La volonté de l’administration est de parvenir à l’effacement de la totalité des ouvrages en France. Alors, l’attribution d’une aide financière généreuse pour réaliser l’effacement, permet d’inciter les propriétaires à envisager cette mesure. Effectivement, le prix moyen d’une passe à bassin est de 120 0000 euros. La totalité des propriétaires ne sont pas en mesures de verser une telle somme, d’autant plus que l’aménagement d’un ouvrage requiert l’intervention d’un bureau d’étude spécialisé, dont les prestations sont onéreuses. Le coût d’un tel aménagement est excessif au regard de la main d’œuvre et des matières employées, mais il exerce également une forte pression sur les propriétaires contraints financièrement d’abandonner leur droit d’eau en vu du démantèlement. Il faut d’ailleurs souligner que l’article L 214-17 de l’environnement, affirme par lui-même le coût exorbitant de l’aménagement.

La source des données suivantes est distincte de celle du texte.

(** What [udp_recvfrom] does on every branch. *)
Lemma udp_recvfrom_wp id size buf s (Q : recv_outcome -> stack -> Prop) :
  udp_ready s -> 0 <= size <= Z.of_nat (length buf) ->
  (udp_pcb_get (st_udp s) id = None -> Q (RecvReturn (-1) None buf) s) ->
  (forall k p, udp_pcb_get (st_udp s) id = Some k -> st_udp s !! k = Some p ->
     (forall e q s', pcb_queue p = e :: q -> udp_only s (alter (with_recvq q) k (st_udp s)) s' ->
        Q (recv_entry size buf e) s') /\
     (forall s', pcb_queue p = [] -> sc_interrupted (pcb_ctx p) <> 0 -> udp_only s (st_udp s) s' ->
        w_errno (st_world s') = EINTR -> Q (RecvReturn (-1) None buf) s') /\
     (forall s', pcb_queue p = [] -> sc_interrupted (pcb_ctx p) = 0 ->
        udp_only s (alter (with_ctx asleep) k (st_udp s)) s' -> Q (RecvSleep k) s')) ->
  wp (udp_recvfrom id size buf) s Q.
Proof.
  intros (R & Hm & W) Hsize HN HS. unfold udp_recvfrom. apply wp_bind, mutex_lock_wp; [done|]. wp_steps.
  cbn [st_udp set_held]. destruct (udp_pcb_get (st_udp s) id) as [k|] eqn:E.
  - pose proof (udp_pcb_get_Some _ _ _ E) as (p & Hk & _). destruct (HS k p) as (H1 & H2 & H3); [done|done|].
    pose proof W as (_ & Ok & _). eapply udp_recv_loop_wp; eauto.
  - apply wp_bind, mutex_unlock_wp; [simpl; by left|]. apply wp_ret. rewrite lock_unlock_id by done. by apply HN.
Qed.

(** The context after a woken thread left. *)
Definition left_ctx (x : sched_ctx) : sched_ctx :=
  SchedCtx (sc_cond x)
    (if truthy (sc_interrupted x) && (sc_wc x - 1 =? 0) then 0 else sc_interrupted x) (sc_wc x - 1).

Lemma sleep_leave_wp k s p (Q : Z -> stack -> Prop) :
  udp_mutex ∉ st_held s -> st_udp s !! k = Some p ->
  (forall s1, udp_only s (alter (with_ctx left_ctx) k (st_udp s)) s1 ->
     Q (if truthy (sc_interrupted (pcb_ctx p)) then -1 else 0) (set_held (cons udp_mutex) s1)) ->
  wp (sched_sleep_leave (pcb_ctx_ref k) udp_mutex 0) s Q.
Proof.
  intros Hm Hk HQ. unfold sched_sleep_leave. apply wp_bind, mutex_lock_wp; [done|].
  unfold ctx_set. wp_steps. eapply wp_of_run.
  { apply ctx_get_run. simpl. rewrite list_lookup_alter_eq, Hk. simpl. done. }
  cbn [sc_interrupted sc_wc pcb_ctx with_ctx].
  destruct (truthy (sc_interrupted (pcb_ctx p))) eqn:Ei.
  - apply wp_bind. unfold truthy at 1. rewrite negb_involutive.
    destruct (sc_wc (pcb_ctx p) - 1 =? 0) eqn:Ew; wp_steps.
    + match goal with |- Q _ ?s' => set (s1 := s') end.
      replace s1 with (set_held (cons udp_mutex) (set_udp (fun _ => alter (with_ctx left_ctx) k (st_udp s))
        (set_world (fun _ => st_world s1) s))).
      { apply HQ. by eexists. }
      unfold s1. simpl. unfold set_held, set_udp, set_world. simpl. f_equal.
      rewrite (alter_alter_pcb _ _ _ _ _ Hk). apply (alter_pcb_ext _ _ _ _ p); [done|].
      unfold with_ctx, left_ctx. simpl. by rewrite Ei, Ew.
    + match goal with |- Q _ ?s' => set (s1 := s') end.
      replace s1 with (set_held (cons udp_mutex) (set_udp (fun _ => alter (with_ctx left_ctx) k (st_udp s))
        (set_world (fun _ => st_world s1) s))).
      { apply HQ. by eexists. }
      unfold s1. simpl. unfold set_held, set_udp, set_world. simpl. f_equal.
      apply (alter_pcb_ext _ _ _ _ p); [done|]. unfold with_ctx, left_ctx. simpl. by rewrite Ei, Ew.
  - wp_steps.
    match goal with |- Q _ ?s' => set (s1 := s') end.
    replace s1 with (set_held (cons udp_mutex) (set_udp (fun _ => alter (with_ctx left_ctx) k (st_udp s))
      (set_world (fun _ => st_world s1) s))).
    { apply HQ. by eexists. }
    unfold s1. simpl. unfold set_held, set_udp, set_world. simpl. f_equal.
    apply (alter_pcb_ext _ _ _ _ p); [done|]. unfold with_ctx, left_ctx. simpl. by rewrite Ei.
Qed.

Lemma udp_only_trans s pcbs s1 pcbs' s2 : udp_only s pcbs s1 -> udp_only s1 pcbs' s2 -> udp_only s pcbs' s2.
Proof. intros (w & ->) (w' & ->). exists w'. done. Qed.

Lemma udp_resume_wp k size buf s p (Q : recv_outcome -> stack -> Prop) :
  udp_ready s -> st_udp s !! k = Some p -> 0 <= size <= Z.of_nat (length buf) ->
  let pcbs1 := alter (with_ctx left_ctx) k (st_udp s) in
  (forall s', sc_interrupted (pcb_ctx p) <> 0 -> udp_only s pcbs1 s' -> w_errno (st_world s') = EINTR ->
     Q (RecvReturn (-1) None buf) s') ->
  (forall s' pcbs, sc_interrupted (pcb_ctx p) = 0 -> pcb_st p = UDP_PCB_STATE_CLOSING -> udp_only s pcbs s' ->
     pcbs = closed k pcbs1 \/ pcbs = closing k pcbs1 -> Q (RecvReturn (-1) None buf) s') ->
  (sc_interrupted (pcb_ctx p) = 0 -> pcb_st p <> UDP_PCB_STATE_CLOSING ->
     (forall e q s', pcb_queue p = e :: q -> udp_only s (alter (with_recvq q) k pcbs1) s' ->
        Q (recv_entry size buf e) s') /\
     (forall s', pcb_queue p = [] -> udp_only s (alter (with_ctx asleep) k pcbs1) s' -> Q (RecvSleep k) s')) ->
  wp (udp_recvfrom_resume k size buf) s Q.
Proof.
  intros (R & Hm & W) Hk Hsize pcbs1 HI HC HR. unfold udp_recvfrom_resume.
  apply wp_bind. eapply sleep_leave_wp; [done|exact Hk|]. fold pcbs1. intros s1 O1.
  assert (st_held s1 = st_held s) as Hh by (by destruct O1 as (w & ->)).
  assert (st_udp s1 = pcbs1) as Eu by (by destruct O1 as (w & ->)).
  assert (st_udp s1 !! k = Some (with_ctx left_ctx p)) as Hk1 by (rewrite Eu; unfold pcbs1; by rewrite list_lookup_alter_eq, Hk).
  unfold truthy. destruct (Z.eqb_spec (sc_interrupted (pcb_ctx p)) 0) as [E0|E0]; cbn [negb].
  - replace (0 =? -1) with false by done. apply wp_bind. eapply wp_of_run; [by apply get_pcb_run|]. cbn [pcb_st with_ctx].
    case_bool_decide as Hst.
    + apply wp_bind. eapply (udp_pcb_release_wp _ _ (with_ctx left_ctx p)); [exact Hk1|..].
      * intros s2 O2. destruct (udp_only_unlock s1 (closed k (st_udp s1)) s2) as [Hh2 O2']; [by rewrite Hh|done|].
        apply wp_bind, mutex_unlock_wp; [done|]. apply wp_ret. eapply HC; [done|done|by eapply udp_only_trans|].
        left. by rewrite Eu.
      * intros s2 O2 _. destruct (udp_only_unlock s1 (closing k (st_udp s1)) s2) as [Hh2 O2']; [by rewrite Hh|done|].
        apply wp_bind, mutex_unlock_wp; [done|]. apply wp_ret. eapply HC; [done|done|by eapply udp_only_trans|].
        right. by rewrite Eu.
    + destruct (HR E0 Hst) as [HE HB]. pose proof W as (_ & Ok & _).
      assert (sc_interrupted (left_ctx (pcb_ctx p)) = 0) as El by (unfold left_ctx, truthy; simpl; by rewrite E0).
      eapply (udp_recv_loop_wp _ _ _ s1 (with_ctx left_ctx p)); [by rewrite Hh|done|exact (Ok k p Hk)|done|..].
      * intros e q s2 Eq O2. apply (HE e q); [done|]. rewrite Eu in O2. by eapply udp_only_trans.
      * intros s2 _ Hi. done.
      * intros s2 Eq _ O2. apply HB; [done|]. rewrite Eu in O2. by eapply udp_only_trans.
  - replace (-1 =? -1) with true by done. apply wp_bind, mutex_unlock_wp; [simpl; by left|]. wp_steps.
    apply HI; [done| |done].
    match goal with |- udp_only _ _ ?s' => set (s2 := s') end. exists (st_world s2).
    destruct O1 as (w & ->). unfold s2, set_udp, set_world, set_held. cbn. f_equal. by apply unlock_held.
Qed.

(** ** Sending *)

Section UdpSend.
Context {Mc : Machine}.

Lemma length_udp_hdr src dst len sum : length (udp_hdr src dst len sum) = 8%nat.
Proof. unfold udp_hdr. by rewrite !length_app, !length_store16. Qed.

Lemma udp_hdr_fields src dst len sum (rest : list Z) :
  let data := udp_hdr src dst len sum ++ rest in
  rd16 data 0 = Some src /\ rd16 data 2 = Some dst /\ rd16 data 4 = Some (hton16 len) /\ drop 8 data = rest.
Proof.
  intros data. unfold data, udp_hdr.
  destruct (store16_load16 src) as (a0 & a1 & -> & Ea). destruct (store16_load16 dst) as (b0 & b1 & -> & Eb).
  destruct (store16_load16 (hton16 len)) as (c0 & c1 & -> & Ec). destruct (store16_load16 sum) as (d0 & d1 & -> & Ed).
  cbn. by rewrite Ea, Eb, Ec.
Qed.

Lemma udp_hdr_bytes src dst len sum :
  in_u16 src -> in_u16 dst -> in_u16 len -> in_u16 sum -> bytes (udp_hdr src dst len sum).
Proof.
  intros. unfold udp_hdr. rewrite !bytes_app. split_and!; apply store16_bytes; by try apply hton16_range.
Qed.

Lemma pseudo_sum_range src dst len psum : pseudo_sum src dst len = Some psum -> in_u16 psum.
Proof. unfold pseudo_sum. destruct (cksum16 _ _ _); [|done]. intros [= <-]. apply u16_range. Qed.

Par ailleurs, il y a quelques années le Bureau d’étude Sialis situé dans le département de l’Aisne, avait suggéré des solutions alternatives pour remédier au problème. Effectivement, le Bureau a réalisé de multiples études afin de pouvoir mettre en œuvre un système efficace de passes à poisson en bois, dont le prix serait considérablement moins coûteux. Cependant, l’administration a refusé d’envisager cette solution dans la mesure où les textes affirmaient que de tels aménagements devaient être réalisés en génie civil. Le refus de la part de l’administration, démontre encore une fois la volonté de dissuader les propriétaires de moulins à aménager leur ouvrage, au profit du démantèlement.
Cependant, même si les opérations de démantèlement sont largement subventionnées par les Agences de l’eau au profit des propriétaires, celles-ci ont un coût. Et, les sommes importantes engagées pour le démantèlement des ouvrages, ne le sont pas pour la lutte contre la pollution chimique des cours d’eau. On dénote alors ici un problème très important. La capacité de financer des actions de restauration de la qualité de l’eau, sont encore très faibles par rapport aux besoins observés. En effet, pour parvenir au bon état des eaux, la DCE préconise avant tout de supprimer ou de réduire les pollutions d’origine agricole et industrielle, principales causes de la dégradation des cours d’eaux. Dans un tel contexte, le financement trop important des actions de démantèlement au détriment des actions de dépollution des eaux, pourrait amener la France à ne pas parvenir à l’objectif de bon état en 2015. La Cour des comptes à d’ailleurs affirmé l’inefficacité du levier financier dont disposent les agences de l’eau, dans un rapport publié en 2010.
L’administration incite non seulement les propriétaires au démantèlement de leur ouvrage hydraulique, mais la réalisation d’une opération aussi coûteuse ne permet pas d’en déterminer le gain écologique.